Lemma existsb_map2_nth {A : Type} (f g : A -> A -> bool) (d : A) :
  forall (r lo hi : list A) (n : nat),
    length r = n -> length lo = n -> length hi = n ->
    (existsb (fun b => b) (map2 orb (map2 f r lo) (map2 g r hi)) = true <->
     exists j, (j < n)%nat /\
       f (nth j r d) (nth j lo d) || g (nth j r d) (nth j hi d) = true).
Proof.
  induction r as [|a r IH]; intros lo hi n Hr Hlo Hhi.
  - simpl in Hr; subst n. simpl. split; [discriminate|].
    intros [j [Hj _]]; lia.
  - destruct lo as [|l lo]; [simpl in *; lia|].
    destruct hi as [|u hi]; [simpl in *; lia|].
    destruct n as [|n]; [simpl in *; lia|].
    simpl in Hr, Hlo, Hhi. simpl.
    rewrite orb_true_iff, (IH lo hi n) by lia. split.
    + intros [H|[j [Hj H]]].
      * exists 0%nat. split; [lia|exact H].
      * exists (S j). split; [lia|exact H].
    + intros [[|j] [Hj H]].
      * left; exact H.
      * right. exists j. split; [lia|exact H].
Qed.

Lemma nth_map_seq {A : Type} (f : nat -> A) (K j : nat) (d : A) :
  (j < K)%nat -> nth j (map f (seq 0 K)) d = f j.
Proof.
  intro Hj. rewrite (nth_indep _ d (f 0%nat)) by
    (rewrite length_map, length_seq; exact Hj).
  rewrite map_nth, seq_nth by exact Hj. reflexivity.
Qed.

Lemma lower_fence_map (x : DataFrame) :
  lower_fence x = map (lower_at x) (seq 0 (shape1 x)).
Proof.
  unfold lower_fence, series_sub, series_scale, quantile.
  rewrite map2_map_same, map_map, map2_map_same. reflexivity.
Qed.

Lemma upper_fence_map (x : DataFrame) :
  upper_fence x = map (upper_at x) (seq 0 (shape1 x)).
Proof.
  unfold upper_fence, series_add, series_sub, series_scale, quantile.
  rewrite map2_map_same, map_map, map2_map_same. reflexivity.
Qed.

Lemma finite_values_In (v : Q) (col : list float64) :
  In (Fin v) col -> In v (finite_values col).
Proof.
  intro H. unfold finite_values. apply in_flat_map.
  exists (Fin v). split; [exact H|left; reflexivity].
Qed.

Lemma dropna_complete (df : DataFrame) : complete (dropna df).
Proof.
  unfold complete, dropna; simpl. apply Forall_forall.
  intros r Hr. apply filter_In in Hr. tauto.
Qed.

Lemma dropna_wf (df : DataFrame) : wf_frame df -> wf_frame (dropna df).
Proof.
  unfold wf_frame, dropna; simpl. rewrite !Forall_forall.
  intros H r Hr. apply filter_In in Hr. apply H; tauto.
Qed.

Section FenceRule.

Variable x : DataFrame.
Hypothesis x_complete : complete x.
Hypothesis x_wf : wf_frame x.

Lemma complete_cell (r : list float64) (j : nat) :
  In r (values x) -> (j < shape1 x)%nat ->
  exists v, nth j r NaN = Fin v /\ nth_error r j = Some (Fin v).
Proof.
  intros Hr Hj.
  assert (Hlen : length r = shape1 x).
  { unfold wf_frame in x_wf. rewrite Forall_forall in x_wf.
    apply x_wf; exact Hr. }
  assert (Hna : forallb notna r = true).
  { unfold complete in x_complete. rewrite Forall_forall in x_complete.
    apply x_complete; exact Hr. }
  rewrite forallb_forall in Hna.
  assert (Hin : In (nth j r NaN) r) by (apply nth_In; lia).
  specialize (Hna _ Hin).
  destruct (nth j r NaN) as [v|] eqn:E; [|discriminate].
  exists v. split; [reflexivity|].
  rewrite <- E. apply nth_error_nth'. lia.
Qed.

Lemma column_quantile_Fin (r : list float64) (j : nat) (q : Q) :
  In r (values x) -> (j < shape1 x)%nat ->
  column_quantile (column j x) q =
  Fin (percentile_linear (finite_values (column j x)) q) /\
  finite_values (column j x) <> [].
Proof.
  intros Hr Hj. destruct (complete_cell r j Hr Hj) as [v [Hv _]].
  assert (Hin : In v (finite_values (column j x))).
  { apply finite_values_In. unfold column. rewrite <- Hv.
    apply (in_map (fun r => nth j r NaN)). exact Hr. }
  unfold column_quantile.
  destruct (finite_values (column j x)); [contradiction|].
  split; [reflexivity|discriminate].
Qed.

Lemma lower_at_Fin (r : list float64) (j : nat) :
  In r (values x) -> (j < shape1 x)%nat ->
  exists lo, lower_at x j = Fin lo /\
             lo == tukey_lower (finite_values (column j x)).
Proof.
  intros Hr Hj. unfold lower_at.
  destruct (column_quantile_Fin r j (1#4) Hr Hj) as [-> Hne].
  destruct (column_quantile_Fin r j (3#4) Hr Hj) as [-> _].
  simpl. eexists. split; [reflexivity|].
  unfold tukey_lower.
  rewrite !percentile_linear_spec by (auto; lra). reflexivity.
Qed.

_YOUR INSTRUCTIONS_
Using the entries above, repeat only the lines from the one containing "forall (r lo" through the one containing "simpl in Hr, Hlo, Hhi. simpl.", end lines included.

_YOUR RESPONSE_
  forall (r lo hi : list A) (n : nat),
    length r = n -> length lo = n -> length hi = n ->
    (existsb (fun b => b) (map2 orb (map2 f r lo) (map2 g r hi)) = true <->
     exists j, (j < n)%nat /\
       f (nth j r d) (nth j lo d) || g (nth j r d) (nth j hi d) = true).
Proof.
  induction r as [|a r IH]; intros lo hi n Hr Hlo Hhi.
  - simpl in Hr; subst n. simpl. split; [discriminate|].
    intros [j [Hj _]]; lia.
  - destruct lo as [|l lo]; [simpl in *; lia|].
    destruct hi as [|u hi]; [simpl in *; lia|].
    destruct n as [|n]; [simpl in *; lia|].
    simpl in Hr, Hlo, Hhi. simpl.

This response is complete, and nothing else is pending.